Levamisole, known for a long time as an antiparasitic drug due to its immunomodulating properties, has been used in the therapy of immune disorders. The action of levamisole depends on the dose and the manner of administration, and it seems interesting to establish whether similar dependencies exist for the membrane enzymes of lymphocytes. Ecto-ATPase, the enzyme tightly integrated with cytoplasmic membrane, was chosen to examine these effects. The in vivo studies were conducted on rats with carragenine-induced inflammation. Levamisole was administered at two doses: high (2.5 mg/kg) and low (0.25 mg/kg), according to two schedules: a) at a single dose, simultaneously with carragenine, 24 h before or 24 h after induction of inflammation; the lymphocytes were collected five times every 24 h, and the activity of ecto-ATPase was determined; b) at four doses, every 24 h after carragenine injection; the lymphocytes were collected 120 h after the induction of inflammation. The results of our studies indicate that levamisole reduces the activity of ecto-ATPase in both populations of lymphocytes in vivo. An apparent deactivation of ecto-ATPase of lymphocytes T was observed when high doses of levamisole were administered four times.
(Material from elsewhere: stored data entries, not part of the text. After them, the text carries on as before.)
(* ===== verification/Proto.v ===== *)
(** * Shared types ([crates/tartine-proto/src/lib.rs])

    The vocabulary of every crate: ids, disks, the pool map, inode records,
    redundancy schemes and metadata operations.  [Uuid] is a [u128], an inode
    id a [u64], an [f64] weight its 64 raw bits, a [String] its UTF-8 bytes.
    The [wf_*] predicates say that every field is a value of its Rust type and
    that every vector is short enough for the codec's 32-bit length prefix. *)

From Stdlib Require Import ZArith Lia.
From S2P Require Import Prelude.

(** ** Identifiers *)
Definition Uuid : Type := Z.
Definition Uuid_nil : Uuid := 0.
Definition InodeId : Type := Z.
Definition DiskId : Type := Uuid.
Definition PoolId : Type := Uuid.

(** ** Disks *)
Record DiskRoles := { role_data : bool; role_metadata : bool }.

Inductive DiskState := Active | Draining | Dead.

Inductive DiskClass := Hdd | Ssd | Nvme.

Definition to_ffi (c : DiskClass) : Z :=
  match c with Hdd => 1 | Ssd => 2 | Nvme => 3 end.

Record DiskEntry := {
  de_roles : DiskRoles;
  de_state : DiskState;
  de_class : DiskClass;
  de_weight : Z; (* the bits of the f64 *)
  de_used_bytes : Z;
  de_capacity_bytes : Z;
}.

Record PoolMap := {
  pm_epoch : Z;
  pm_disks : gmap Z DiskEntry;
}.

(** The order in which a [HashMap] iterates is unspecified (it varies from
    run to run); code that iterates one takes an instance of this class, and
    its theorems hold for every instance. *)
Class HashIter := {
  hm_iter : gmap Z DiskEntry -> list (Z * DiskEntry);
  hm_iter_perm m : hm_iter m ≡ₚ map_to_list m;
}.

Record SuperBlock := {
  sb_pool_id : PoolId;
  sb_disk_id : DiskId;
  sb_roles : DiskRoles;
  sb_format_version : Z;
  sb_created_at_unix : Z;
  sb_last_seen_epoch : Z;
}.

(** [SuperBlock::new]; [now] is the clock the source reads. *)
Definition SuperBlock_new (now : Z) (pool_id : PoolId) (disk_id : DiskId)
    (roles : DiskRoles) : SuperBlock := {|
  sb_pool_id := pool_id;
  sb_disk_id := disk_id;
  sb_roles := roles;
  sb_format_version := 1;
  sb_created_at_unix := now;
  sb_last_seen_epoch := 0;
|}.

Record MetaGroup := {
  mg_primary : DiskId;
  mg_backup : option DiskId;
  mg_epoch : Z;
}.

(** ** Files *)
Inductive InodeMode := AppendOnly | Converting | Writable.

Record ChunkPointer := {
  cp_chunk_seq : Z;
  cp_replicas : list (Z * Z);
  cp_len : Z;
  cp_checksum : Z;
}.

Record Extent := {
  ex_file_offset : Z;
  ex_len : Z;
  ex_replicas : list (Z * Z);
  ex_checksum : Z;
}.

Inductive DataLocator :=
  | ChunkLog (chunks : list ChunkPointer)
  | Extents (extents : list Extent).

Inductive ReplicaSlot :=
  | AnyOfClass (c : option DiskClass)
  | Pinned (id : DiskId).

Inductive RedundancyScheme :=
  | Replicated (slots : list ReplicaSlot)
  | ErasureCoded (data_shards parity_shards : Z).

Definition replica_count (s : RedundancyScheme) : Z :=
  match s with
  | Replicated slots => Zlen slots
  | ErasureCoded d p => d + p
  end.

Record InodeRecord := {
  ir_inode : InodeId;
  ir_mode : InodeMode;
  ir_size : Z;
  ir_redundancy : RedundancyScheme;
  ir_data : DataLocator;
  ir_uid : Z;
  ir_gid : Z;
  ir_unix_mode : Z;
  ir_mtime_unix : Z;
}.

(** ** Metadata operations *)
Inductive MetaOp :=
  | CreateInode (rec : InodeRecord)
  | Link (parent : InodeId) (name : list byte) (child : InodeId)
  | Unlink (parent : InodeId) (name : list byte)
  | AppendChunk (inode : InodeId) (chunk : ChunkPointer)
  | BeginConvert (inode : InodeId)
  | CompleteConvert (inode : InodeId) (extents : list Extent)
  | UpdateExtents (inode : InodeId) (extents : list Extent)
  | SetRedundancyScheme (inode : InodeId) (scheme : RedundancyScheme)
  | PoolMapChange (pm : PoolMap)
  | MetaGroupChange (mg : MetaGroup).

(** Record updates, as the source's field assignments. *)
Definition set_mode (m : InodeMode) (r : InodeRecord) : InodeRecord :=
  {| ir_inode := ir_inode r; ir_mode := m; ir_size := ir_size r;
     ir_redundancy := ir_redundancy r; ir_data := ir_data r; ir_uid := ir_uid r;
     ir_gid := ir_gid r; ir_unix_mode := ir_unix_mode r; ir_mtime_unix := ir_mtime_unix r |}.
Definition set_size (sz : Z) (r : InodeRecord) : InodeRecord :=
  {| ir_inode := ir_inode r; ir_mode := ir_mode r; ir_size := sz;
     ir_redundancy := ir_redundancy r; ir_data := ir_data r; ir_uid := ir_uid r;
     ir_gid := ir_gid r; ir_unix_mode := ir_unix_mode r; ir_mtime_unix := ir_mtime_unix r |}.
Definition set_data (d : DataLocator) (r : InodeRecord) : InodeRecord :=
  {| ir_inode := ir_inode r; ir_mode := ir_mode r; ir_size := ir_size r;
     ir_redundancy := ir_redundancy r; ir_data := d; ir_uid := ir_uid r;
     ir_gid := ir_gid r; ir_unix_mode := ir_unix_mode r; ir_mtime_unix := ir_mtime_unix r |}.
Definition set_redundancy_of (s : RedundancyScheme) (r : InodeRecord) : InodeRecord :=
  {| ir_inode := ir_inode r; ir_mode := ir_mode r; ir_size := ir_size r;
     ir_redundancy := s; ir_data := ir_data r; ir_uid := ir_uid r;
     ir_gid := ir_gid r; ir_unix_mode := ir_unix_mode r; ir_mtime_unix := ir_mtime_unix r |}.

(** ** Well-formedness *)
Definition wf_vec {A} (P : A -> Prop) (l : list A) : Prop := u32 (Zlen l) /\ Forall P l.

(** UTF-8 validity of a byte string (what a Rust [String] guarantees):
    the well-formed sequences of RFC 3629, with neither overlong forms,
    surrogates nor values past U+10FFFF.  [utf8_next n lo hi] is the state
    inside a sequence: [n] continuation bytes to come, the next in [lo, hi]. *)
Fixpoint utf8_scan (n : nat) (lo hi : Z) (bs : list byte) : bool :=
  match bs with
  | [] => match n with O => true | _ => false end
  | b :: bs' =>
      let z := Z_of_byte b in
      match n with
      | S n' => (lo <=? z) && (z <=? hi) && utf8_scan n' 128 191 bs'
      | O =>
          if z <? 128 then utf8_scan 0 128 191 bs'
          else if z <? 194 then false
          else if z <? 224 then utf8_scan 1 128 191 bs'
          else if z =? 224 then utf8_scan 2 160 191 bs'
          else if z =? 237 then utf8_scan 2 128 159 bs'
          else if z <? 240 then utf8_scan 2 128 191 bs'
          else if z =? 240 then utf8_scan 3 144 191 bs'
          else if z <? 244 then utf8_scan 3 128 191 bs'
          else if z =? 244 then utf8_scan 3 128 143 bs'
          else false
      end
  end.
Definition utf8_valid (bs : list byte) : bool := utf8_scan 0 128 191 bs.

Definition wf_str (s : list byte) : Prop := u32 (Zlen s) /\ utf8_valid s = true.

Definition wf_replicas (l : list (Z * Z)) : Prop :=
  wf_vec (fun '(id, off) => u128 id /\ u64 off) l.
Definition wf_chunk (c : ChunkPointer) : Prop :=
  u64 (cp_chunk_seq c) /\ wf_replicas (cp_replicas c) /\ u32 (cp_len c) /\ u32 (cp_checksum c).
Definition wf_extent (x : Extent) : Prop :=
  u64 (ex_file_offset x) /\ u32 (ex_len x) /\ wf_replicas (ex_replicas x) /\ u32 (ex_checksum x).
Definition wf_data (d : DataLocator) : Prop :=
  match d with
  | ChunkLog cs => wf_vec wf_chunk cs
  | Extents xs => wf_vec wf_extent xs
  end.
Definition wf_slot (s : ReplicaSlot) : Prop :=
  match s with AnyOfClass _ => True | Pinned id => u128 id end.
Definition wf_scheme (s : RedundancyScheme) : Prop :=
  match s with
  | Replicated slots => wf_vec wf_slot slots
  | ErasureCoded d p => u8 d /\ u8 p
  end.
Definition wf_inode (r : InodeRecord) : Prop :=
  u64 (ir_inode r) /\ u64 (ir_size r) /\ wf_scheme (ir_redundancy r) /\ wf_data (ir_data r) /\
  u32 (ir_uid r) /\ u32 (ir_gid r) /\ u32 (ir_unix_mode r) /\ u64 (ir_mtime_unix r).
Definition wf_entry (e : DiskEntry) : Prop :=
  u64 (de_weight e) /\ u64 (de_used_bytes e) /\ u64 (de_capacity_bytes e).
Definition wf_pool_map (pm : PoolMap) : Prop :=
  u64 (pm_epoch pm) /\ u32 (Z.of_nat (size (pm_disks pm))) /\
  map_Forall (fun id e => u128 id /\ wf_entry e) (pm_disks pm).
Definition wf_group (g : MetaGroup) : Prop :=
  u128 (mg_primary g) /\ match mg_backup g with Some b => u128 b | None => True end /\
  u64 (mg_epoch g).
Definition wf_op (op : MetaOp) : Prop :=
  match op with
  | CreateInode r => wf_inode r
  | Link p n c => u64 p /\ wf_str n /\ u64 c
  | Unlink p n => u64 p /\ wf_str n
  | AppendChunk i c => u64 i /\ wf_chunk c
  | BeginConvert i => u64 i
  | CompleteConvert i xs | UpdateExtents i xs => u64 i /\ wf_vec wf_extent xs
  | SetRedundancyScheme i s => u64 i /\ wf_scheme s
  | PoolMapChange pm => wf_pool_map pm
  | MetaGroupChange g => wf_group g
  end.

(** ** Decidable equality *)
#[export] Instance DiskRoles_eq_dec : EqDecision DiskRoles.
Proof. solve_decision. Defined.
#[export] Instance DiskState_eq_dec : EqDecision DiskState.
Proof. solve_decision. Defined.
#[export] Instance DiskClass_eq_dec : EqDecision DiskClass.
Proof. solve_decision. Defined.
#[export] Instance DiskEntry_eq_dec : EqDecision DiskEntry.
Proof. solve_decision. Defined.
#[export] Instance InodeMode_eq_dec : EqDecision InodeMode.
Proof. solve_decision. Defined.
#[export] Instance ChunkPointer_eq_dec : EqDecision ChunkPointer.
Proof. solve_decision. Defined.
#[export] Instance Extent_eq_dec : EqDecision Extent.
Proof. solve_decision. Defined.
#[export] Instance DataLocator_eq_dec : EqDecision DataLocator.
Proof. solve_decision. Defined.
#[export] Instance ReplicaSlot_eq_dec : EqDecision ReplicaSlot.
Proof. unfold EqDecision, Decision, DiskId, Uuid. repeat decide equality. Defined.
#[export] Instance RedundancyScheme_eq_dec : EqDecision RedundancyScheme.
Proof. solve_decision. Defined.
#[export] Instance MetaGroup_eq_dec : EqDecision MetaGroup.
Proof. unfold EqDecision, Decision, DiskId, Uuid. repeat decide equality. Defined.
#[export] Instance InodeRecord_eq_dec : EqDecision InodeRecord.
Proof. unfold EqDecision, Decision, InodeId. intros x y. decide equality; solve_decision. Defined.

(** The order that lists a map by key, one instance among others. *)
Definition hash_iter_by_key : HashIter :=
  {| hm_iter := map_to_list; hm_iter_perm m := reflexivity _ |}.

(** Its reverse, to run order-independent code on another order. *)
Definition hash_iter_reversed : HashIter :=
  {| hm_iter m := reverse (map_to_list m); hm_iter_perm m := reverse_Permutation _ |}.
In the case of a single low dose of levamisole, the deactivating potential of this compound was not so evident, both for lymphocytes B and T. Different reactions of the enzyme from lymphocytes T and B to the levamisole observed in in vivo studies and different effects of inhibitors in vitro, suggest the dissimilarity of the structure of ecto-ATPases from both populations of lymphocytes.